> [PROBLEM TO WORK ON]
Restate, word for word, each record that follows.

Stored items
(** * FastStream: the FastAPI lifespan bridge and the command line

    A shallow embedding of
      - [faststream/broker/fastapi/router.py]: [_BackgroundMiddleware],
        [StreamRouter] (hook registration, [_wrap_lifespan], the AsyncAPI
        documentation endpoints);
      - [faststream/cli/main.py]: the [run] and [publish] commands.

    Calls into the world outside these two files (the broker, the host
    application, user hooks, process supervisors, the terminal) are recorded
    as events of a trace, in program order; what such a call returns or
    raises is an input of the model. *)

From Stdlib Require Import ZArith Ascii String.
From stdpp Require Import base strings gmap list.

Local Open Scope string_scope.
Local Open Scope list_scope.

(** ** Python values and exceptions *)

(** The values that the dictionaries of these files hold. [VBroker] is the
    handle of a broker object. *)
Inductive value :=
| VNone
| VBool (b : bool)
| VInt (z : Z)
| VStr (s : string)
| VBroker (handle : nat).

Abbreviation AnyDict := (gmap string value).

(** The exception classes the two files raise or catch by name;
    [UserError] stands for any other subclass of [Exception]. *)
Inductive exn_class :=
| SetupError
| ValueError
| AssertionError
| RuntimeError
| BadParameter
| ImportError
| ValidationError
| UserError.

(** An instance of [Exception]; [exn_msg] is what [str(e)] gives. *)
Record exn := Exn { exn_cls : exn_class; exn_msg : string }.

(** What a call gives back: a value, or a raised exception. *)
Inductive result (A : Type) :=
| Return (a : A)
| Raise (e : exn).
Arguments Return {A} a.
Arguments Raise {A} e.

Definition raised {A} (r : result A) : option exn :=
  match r with
  | Return _ => None
  | Raise e => Some e
  end.

(** The characters [chr(34)] and [chr(10)] as strings. *)
Definition dquote : string := String "034"%char EmptyString.
Definition newline : string := String "010"%char EmptyString.

(** [dict.update]: the keys of [other] overwrite those of [d]. *)
Definition update (d other : AnyDict) : AnyDict := other ∪ d.

(** Truth value of an [Optional[Mapping]]: [None] and the empty mapping are
    false. *)
Definition truthy (m : option AnyDict) : bool :=
  match m with
  | None => false
  | Some d => negb (bool_decide (d = ∅))
  end.

(** * router.py *)
Module Router.

(** The host application object, as far as the bridge reads it. *)
Record FastAPI := {
  app_title : string;
  app_description : string;
  app_version : string;
  app_contact : option AnyDict;
  app_license_info : option AnyDict;
}.

(** A registered hook, after [to_async]: calling it with the application
    returns an optional mapping or raises. The name identifies the hook in
    traces. *)
Record hook := {
  hook_name : string;
  hook_call : FastAPI -> result (option AnyDict);
}.

(** The [lifespan] the host passed to the router ([_DefaultLifespan] when it
    passed none), an asynchronous context manager: [lc_enter] is
    [__aenter__] (the value bound by [as]), [lc_exit] is [__aexit__], which
    receives the exception in flight and returns whether to suppress it. *)
Record host_lifespan := {
  lc_enter : FastAPI -> result (option AnyDict);
  lc_exit : option exn -> result bool;
}.

(** What the broker does when the bridge calls it during one scope. *)
Record broker_calls := {
  start_result : result unit;
  stop_result : result unit;
}.

Inductive event :=
| EvSetApplication
| EvIncludeRouter
| EvLifespanEnter
| EvLifespanExit (exc : option exn)
| EvBrokerStart
| EvBrokerStop
| EvWarn (msg : string)
| EvAfterStartup (name : string)
| EvOnShutdown (name : string).

Definition is_start (e : event) : bool :=
  match e with EvBrokerStart => true | _ => false end.
Definition is_stop (e : event) : bool :=
  match e with EvBrokerStop => true | _ => false end.
Definition is_warn (e : event) : bool :=
  match e with EvWarn _ => true | _ => false end.
Definition is_after_startup (e : event) : bool :=
  match e with EvAfterStartup _ => true | _ => false end.

(** Number of events of a trace that satisfy [p]. *)
Definition count (p : event -> bool) (t : list event) : nat :=
  length (List.filter p t).

Section WithSchema.

(** The AsyncAPI schema object and its renderers live in
    [faststream.asyncapi], outside these files. *)
Context {Schema : Type}.

(** The router that serves the documentation, built by [_asyncapi_router]:
    the three paths it registers. *)
Record APIRouter := {
  html_path : string;
  json_path : string;
  yaml_path : string;
}.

> [WRITTEN SOLUTION]
(** * FastStream: the FastAPI lifespan bridge and the command line

    A shallow embedding of
      - [faststream/broker/fastapi/router.py]: [_BackgroundMiddleware],
        [StreamRouter] (hook registration, [_wrap_lifespan], the AsyncAPI
        documentation endpoints);
      - [faststream/cli/main.py]: the [run] and [publish] commands.

    Calls into the world outside these two files (the broker, the host
    application, user hooks, process supervisors, the terminal) are recorded
    as events of a trace, in program order; what such a call returns or
    raises is an input of the model. *)

From Stdlib Require Import ZArith Ascii String.
From stdpp Require Import base strings gmap list.

Local Open Scope string_scope.
Local Open Scope list_scope.

(** ** Python values and exceptions *)

(** The values that the dictionaries of these files hold. [VBroker] is the
    handle of a broker object. *)
Inductive value :=
| VNone
| VBool (b : bool)
| VInt (z : Z)
| VStr (s : string)
| VBroker (handle : nat).

Abbreviation AnyDict := (gmap string value).

(** The exception classes the two files raise or catch by name;
    [UserError] stands for any other subclass of [Exception]. *)
Inductive exn_class :=
| SetupError
| ValueError
| AssertionError
| RuntimeError
| BadParameter
| ImportError
| ValidationError
| UserError.

(** An instance of [Exception]; [exn_msg] is what [str(e)] gives. *)
Record exn := Exn { exn_cls : exn_class; exn_msg : string }.

(** What a call gives back: a value, or a raised exception. *)
Inductive result (A : Type) :=
| Return (a : A)
| Raise (e : exn).
Arguments Return {A} a.
Arguments Raise {A} e.

Definition raised {A} (r : result A) : option exn :=
  match r with
  | Return _ => None
  | Raise e => Some e
  end.

(** The characters [chr(34)] and [chr(10)] as strings. *)
Definition dquote : string := String "034"%char EmptyString.
Definition newline : string := String "010"%char EmptyString.

(** [dict.update]: the keys of [other] overwrite those of [d]. *)
Definition update (d other : AnyDict) : AnyDict := other ∪ d.

(** Truth value of an [Optional[Mapping]]: [None] and the empty mapping are
    false. *)
Definition truthy (m : option AnyDict) : bool :=
  match m with
  | None => false
  | Some d => negb (bool_decide (d = ∅))
  end.

(** * router.py *)
Module Router.

(** The host application object, as far as the bridge reads it. *)
Record FastAPI := {
  app_title : string;
  app_description : string;
  app_version : string;
  app_contact : option AnyDict;
  app_license_info : option AnyDict;
}.

(** A registered hook, after [to_async]: calling it with the application
    returns an optional mapping or raises. The name identifies the hook in
    traces. *)
Record hook := {
  hook_name : string;
  hook_call : FastAPI -> result (option AnyDict);
}.

(** The [lifespan] the host passed to the router ([_DefaultLifespan] when it
    passed none), an asynchronous context manager: [lc_enter] is
    [__aenter__] (the value bound by [as]), [lc_exit] is [__aexit__], which
    receives the exception in flight and returns whether to suppress it. *)
Record host_lifespan := {
  lc_enter : FastAPI -> result (option AnyDict);
  lc_exit : option exn -> result bool;
}.

(** What the broker does when the bridge calls it during one scope. *)
Record broker_calls := {
  start_result : result unit;
  stop_result : result unit;
}.

Inductive event :=
| EvSetApplication
| EvIncludeRouter
| EvLifespanEnter
| EvLifespanExit (exc : option exn)
| EvBrokerStart
| EvBrokerStop
| EvWarn (msg : string)
| EvAfterStartup (name : string)
| EvOnShutdown (name : string).

Definition is_start (e : event) : bool :=
  match e with EvBrokerStart => true | _ => false end.
Definition is_stop (e : event) : bool :=
  match e with EvBrokerStop => true | _ => false end.
Definition is_warn (e : event) : bool :=
  match e with EvWarn _ => true | _ => false end.
Definition is_after_startup (e : event) : bool :=
  match e with EvAfterStartup _ => true | _ => false end.

(** Number of events of a trace that satisfy [p]. *)
Definition count (p : event -> bool) (t : list event) : nat :=
  length (List.filter p t).

Section WithSchema.

(** The AsyncAPI schema object and its renderers live in
    [faststream.asyncapi], outside these files. *)
Context {Schema : Type}.

(** The router that serves the documentation, built by [_asyncapi_router]:
    the three paths it registers. *)
Record APIRouter := {
  html_path : string;
  json_path : string;
  yaml_path : string;
}.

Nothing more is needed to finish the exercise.